TASK DESCRIPTION: Within the records below, reproduce without change the lines from the line that has "(** A close" through the line that has "args w = Ok (tt, w') ↔", and only those.

<<<<

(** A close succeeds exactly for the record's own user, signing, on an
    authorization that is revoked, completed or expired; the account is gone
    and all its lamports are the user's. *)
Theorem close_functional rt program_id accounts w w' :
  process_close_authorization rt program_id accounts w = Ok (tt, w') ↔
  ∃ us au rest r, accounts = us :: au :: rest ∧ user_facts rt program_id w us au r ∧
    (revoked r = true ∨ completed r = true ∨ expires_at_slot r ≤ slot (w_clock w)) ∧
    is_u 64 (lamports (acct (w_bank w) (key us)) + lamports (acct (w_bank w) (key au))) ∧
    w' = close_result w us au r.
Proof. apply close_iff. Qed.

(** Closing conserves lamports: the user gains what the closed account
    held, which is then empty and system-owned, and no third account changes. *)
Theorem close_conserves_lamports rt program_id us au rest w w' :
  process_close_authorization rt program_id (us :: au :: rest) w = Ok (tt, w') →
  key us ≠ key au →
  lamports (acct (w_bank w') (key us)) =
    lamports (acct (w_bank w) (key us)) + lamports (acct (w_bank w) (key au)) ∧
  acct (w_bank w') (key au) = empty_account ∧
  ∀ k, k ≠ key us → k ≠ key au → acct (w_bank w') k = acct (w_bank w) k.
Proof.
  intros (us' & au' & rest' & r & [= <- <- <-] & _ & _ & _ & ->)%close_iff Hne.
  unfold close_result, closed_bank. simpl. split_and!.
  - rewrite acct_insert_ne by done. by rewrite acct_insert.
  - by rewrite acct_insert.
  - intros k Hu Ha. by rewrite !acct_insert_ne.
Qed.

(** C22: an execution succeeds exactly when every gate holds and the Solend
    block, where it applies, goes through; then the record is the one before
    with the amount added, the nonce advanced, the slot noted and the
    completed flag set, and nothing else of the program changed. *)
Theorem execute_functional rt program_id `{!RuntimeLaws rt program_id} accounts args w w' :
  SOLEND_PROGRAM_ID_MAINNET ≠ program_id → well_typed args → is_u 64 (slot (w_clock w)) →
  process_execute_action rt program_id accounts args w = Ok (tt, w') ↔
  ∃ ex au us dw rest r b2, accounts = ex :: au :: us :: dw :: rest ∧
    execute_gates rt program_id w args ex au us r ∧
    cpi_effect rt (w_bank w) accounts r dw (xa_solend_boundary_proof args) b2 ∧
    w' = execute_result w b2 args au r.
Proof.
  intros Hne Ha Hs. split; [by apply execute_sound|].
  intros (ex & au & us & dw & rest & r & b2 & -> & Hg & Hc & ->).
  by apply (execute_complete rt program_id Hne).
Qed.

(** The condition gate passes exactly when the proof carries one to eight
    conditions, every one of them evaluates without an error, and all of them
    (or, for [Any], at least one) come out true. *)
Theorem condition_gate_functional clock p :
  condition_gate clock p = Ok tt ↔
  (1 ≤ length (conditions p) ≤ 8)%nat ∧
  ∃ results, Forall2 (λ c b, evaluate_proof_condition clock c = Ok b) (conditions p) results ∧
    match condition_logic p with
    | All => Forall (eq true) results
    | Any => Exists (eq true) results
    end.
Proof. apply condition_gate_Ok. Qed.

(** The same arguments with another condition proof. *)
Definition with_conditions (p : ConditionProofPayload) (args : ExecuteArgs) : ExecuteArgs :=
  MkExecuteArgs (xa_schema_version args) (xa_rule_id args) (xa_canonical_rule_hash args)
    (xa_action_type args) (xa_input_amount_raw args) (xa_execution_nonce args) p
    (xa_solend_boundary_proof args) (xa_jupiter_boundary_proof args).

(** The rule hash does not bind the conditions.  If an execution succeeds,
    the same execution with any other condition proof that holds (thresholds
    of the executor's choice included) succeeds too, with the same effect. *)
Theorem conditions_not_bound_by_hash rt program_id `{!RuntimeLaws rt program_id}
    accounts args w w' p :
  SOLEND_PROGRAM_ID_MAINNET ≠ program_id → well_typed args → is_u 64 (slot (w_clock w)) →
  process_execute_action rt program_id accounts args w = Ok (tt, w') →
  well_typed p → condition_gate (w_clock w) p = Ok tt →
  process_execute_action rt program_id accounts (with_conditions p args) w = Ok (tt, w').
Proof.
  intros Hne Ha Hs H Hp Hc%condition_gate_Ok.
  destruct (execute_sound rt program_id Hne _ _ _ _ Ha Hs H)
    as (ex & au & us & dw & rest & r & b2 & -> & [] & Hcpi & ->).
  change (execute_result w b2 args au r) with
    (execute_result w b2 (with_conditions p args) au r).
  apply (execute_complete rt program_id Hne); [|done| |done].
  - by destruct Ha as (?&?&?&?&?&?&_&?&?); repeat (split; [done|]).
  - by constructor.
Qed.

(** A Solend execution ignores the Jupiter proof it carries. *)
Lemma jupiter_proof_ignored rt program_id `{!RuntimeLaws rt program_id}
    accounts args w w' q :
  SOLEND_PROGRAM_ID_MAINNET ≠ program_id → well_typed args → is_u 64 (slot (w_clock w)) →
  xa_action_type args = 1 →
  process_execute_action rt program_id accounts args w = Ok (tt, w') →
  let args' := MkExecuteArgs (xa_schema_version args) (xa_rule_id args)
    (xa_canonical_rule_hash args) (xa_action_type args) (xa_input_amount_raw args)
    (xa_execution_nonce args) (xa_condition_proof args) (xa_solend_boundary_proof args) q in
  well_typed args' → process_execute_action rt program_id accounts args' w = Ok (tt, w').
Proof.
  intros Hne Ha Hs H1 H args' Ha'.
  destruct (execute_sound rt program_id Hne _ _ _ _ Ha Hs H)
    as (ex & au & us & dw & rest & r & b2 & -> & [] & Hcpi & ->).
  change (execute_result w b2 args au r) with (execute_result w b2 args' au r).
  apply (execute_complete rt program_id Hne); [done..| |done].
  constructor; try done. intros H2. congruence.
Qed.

>>>>
<<<<

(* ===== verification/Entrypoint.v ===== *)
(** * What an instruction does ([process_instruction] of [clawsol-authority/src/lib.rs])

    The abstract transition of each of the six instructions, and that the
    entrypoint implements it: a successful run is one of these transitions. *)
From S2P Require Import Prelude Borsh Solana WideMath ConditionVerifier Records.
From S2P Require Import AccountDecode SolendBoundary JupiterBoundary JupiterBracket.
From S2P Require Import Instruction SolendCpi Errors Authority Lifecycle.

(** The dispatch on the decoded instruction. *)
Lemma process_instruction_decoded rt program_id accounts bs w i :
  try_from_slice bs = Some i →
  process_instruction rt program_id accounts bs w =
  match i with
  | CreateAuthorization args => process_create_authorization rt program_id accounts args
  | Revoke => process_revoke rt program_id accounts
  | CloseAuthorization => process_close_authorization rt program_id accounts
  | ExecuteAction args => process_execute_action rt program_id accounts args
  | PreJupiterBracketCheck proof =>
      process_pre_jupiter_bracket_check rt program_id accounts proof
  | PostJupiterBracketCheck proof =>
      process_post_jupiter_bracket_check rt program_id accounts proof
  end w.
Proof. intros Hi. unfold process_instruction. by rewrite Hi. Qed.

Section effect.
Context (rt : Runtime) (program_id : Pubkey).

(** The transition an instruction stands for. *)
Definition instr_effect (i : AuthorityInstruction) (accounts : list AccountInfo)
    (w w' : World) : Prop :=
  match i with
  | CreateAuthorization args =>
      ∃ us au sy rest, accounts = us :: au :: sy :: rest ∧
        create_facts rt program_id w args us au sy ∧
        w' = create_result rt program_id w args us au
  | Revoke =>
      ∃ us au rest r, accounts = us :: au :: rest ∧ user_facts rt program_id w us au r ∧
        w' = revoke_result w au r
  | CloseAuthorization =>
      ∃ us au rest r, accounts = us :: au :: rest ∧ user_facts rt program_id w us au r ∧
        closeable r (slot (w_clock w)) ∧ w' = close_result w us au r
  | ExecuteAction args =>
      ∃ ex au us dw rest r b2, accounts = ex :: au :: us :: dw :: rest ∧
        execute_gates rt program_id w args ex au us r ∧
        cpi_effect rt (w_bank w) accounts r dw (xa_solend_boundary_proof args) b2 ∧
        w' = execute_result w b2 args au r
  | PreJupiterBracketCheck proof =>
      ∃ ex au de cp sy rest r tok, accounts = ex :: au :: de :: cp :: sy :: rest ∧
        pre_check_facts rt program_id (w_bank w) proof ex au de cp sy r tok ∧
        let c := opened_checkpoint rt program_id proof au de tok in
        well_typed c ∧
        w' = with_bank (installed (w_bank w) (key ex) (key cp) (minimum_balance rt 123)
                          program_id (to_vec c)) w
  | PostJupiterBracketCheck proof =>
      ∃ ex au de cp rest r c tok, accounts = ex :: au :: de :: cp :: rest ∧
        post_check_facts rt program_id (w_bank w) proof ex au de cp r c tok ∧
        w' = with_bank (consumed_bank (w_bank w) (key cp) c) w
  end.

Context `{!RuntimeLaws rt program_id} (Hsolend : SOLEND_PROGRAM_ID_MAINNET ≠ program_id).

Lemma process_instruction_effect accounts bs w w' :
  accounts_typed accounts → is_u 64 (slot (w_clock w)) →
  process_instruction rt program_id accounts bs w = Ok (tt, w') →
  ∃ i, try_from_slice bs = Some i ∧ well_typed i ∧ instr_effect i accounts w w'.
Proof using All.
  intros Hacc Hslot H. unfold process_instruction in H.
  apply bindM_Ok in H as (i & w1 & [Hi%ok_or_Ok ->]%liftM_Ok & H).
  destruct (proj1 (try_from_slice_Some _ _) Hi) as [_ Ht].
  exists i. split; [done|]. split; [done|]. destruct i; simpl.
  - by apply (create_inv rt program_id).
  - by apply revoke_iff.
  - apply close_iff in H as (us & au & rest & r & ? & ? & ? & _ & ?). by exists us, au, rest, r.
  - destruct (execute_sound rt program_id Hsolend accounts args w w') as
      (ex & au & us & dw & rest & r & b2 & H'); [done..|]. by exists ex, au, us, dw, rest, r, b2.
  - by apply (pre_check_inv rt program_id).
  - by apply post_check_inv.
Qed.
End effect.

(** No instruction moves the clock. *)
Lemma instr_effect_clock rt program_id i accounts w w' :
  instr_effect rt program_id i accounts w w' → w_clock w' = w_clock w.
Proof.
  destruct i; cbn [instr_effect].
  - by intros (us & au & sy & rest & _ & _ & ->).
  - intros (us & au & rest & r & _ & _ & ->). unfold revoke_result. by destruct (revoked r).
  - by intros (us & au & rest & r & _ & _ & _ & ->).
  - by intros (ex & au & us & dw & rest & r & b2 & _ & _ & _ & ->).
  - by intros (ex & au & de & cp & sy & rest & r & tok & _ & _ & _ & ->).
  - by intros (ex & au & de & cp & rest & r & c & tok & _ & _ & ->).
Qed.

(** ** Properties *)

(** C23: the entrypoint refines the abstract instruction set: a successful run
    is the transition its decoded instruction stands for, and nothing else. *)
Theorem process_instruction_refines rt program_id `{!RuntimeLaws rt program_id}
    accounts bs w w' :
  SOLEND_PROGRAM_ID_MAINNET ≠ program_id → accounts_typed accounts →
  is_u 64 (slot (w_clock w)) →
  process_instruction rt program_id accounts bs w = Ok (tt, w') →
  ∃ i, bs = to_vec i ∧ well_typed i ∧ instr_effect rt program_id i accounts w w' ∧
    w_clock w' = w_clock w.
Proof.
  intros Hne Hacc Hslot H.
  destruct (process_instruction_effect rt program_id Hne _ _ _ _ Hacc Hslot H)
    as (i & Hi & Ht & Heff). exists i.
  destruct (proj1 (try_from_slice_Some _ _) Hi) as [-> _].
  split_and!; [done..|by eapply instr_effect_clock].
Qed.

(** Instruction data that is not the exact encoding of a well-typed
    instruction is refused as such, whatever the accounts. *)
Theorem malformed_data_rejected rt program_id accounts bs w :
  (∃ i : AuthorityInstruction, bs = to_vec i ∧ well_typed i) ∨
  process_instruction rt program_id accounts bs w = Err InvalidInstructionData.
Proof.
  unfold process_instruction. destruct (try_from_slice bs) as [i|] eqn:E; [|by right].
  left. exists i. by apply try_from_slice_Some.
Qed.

>>>>

PROBLEM SOLUTION:
(** A close succeeds exactly for the record's own user, signing, on an
    authorization that is revoked, completed or expired; the account is gone
    and all its lamports are the user's. *)
Theorem close_functional rt program_id accounts w w' :
  process_close_authorization rt program_id accounts w = Ok (tt, w') ↔
  ∃ us au rest r, accounts = us :: au :: rest ∧ user_facts rt program_id w us au r ∧
    (revoked r = true ∨ completed r = true ∨ expires_at_slot r ≤ slot (w_clock w)) ∧
    is_u 64 (lamports (acct (w_bank w) (key us)) + lamports (acct (w_bank w) (key au))) ∧
    w' = close_result w us au r.
Proof. apply close_iff. Qed.

(** Closing conserves lamports: the user gains what the closed account
    held, which is then empty and system-owned, and no third account changes. *)
Theorem close_conserves_lamports rt program_id us au rest w w' :
  process_close_authorization rt program_id (us :: au :: rest) w = Ok (tt, w') →
  key us ≠ key au →
  lamports (acct (w_bank w') (key us)) =
    lamports (acct (w_bank w) (key us)) + lamports (acct (w_bank w) (key au)) ∧
  acct (w_bank w') (key au) = empty_account ∧
  ∀ k, k ≠ key us → k ≠ key au → acct (w_bank w') k = acct (w_bank w) k.
Proof.
  intros (us' & au' & rest' & r & [= <- <- <-] & _ & _ & _ & ->)%close_iff Hne.
  unfold close_result, closed_bank. simpl. split_and!.
  - rewrite acct_insert_ne by done. by rewrite acct_insert.
  - by rewrite acct_insert.
  - intros k Hu Ha. by rewrite !acct_insert_ne.
Qed.

(** C22: an execution succeeds exactly when every gate holds and the Solend
    block, where it applies, goes through; then the record is the one before
    with the amount added, the nonce advanced, the slot noted and the
    completed flag set, and nothing else of the program changed. *)
Theorem execute_functional rt program_id `{!RuntimeLaws rt program_id} accounts args w w' :
  SOLEND_PROGRAM_ID_MAINNET ≠ program_id → well_typed args → is_u 64 (slot (w_clock w)) →
  process_execute_action rt program_id accounts args w = Ok (tt, w') ↔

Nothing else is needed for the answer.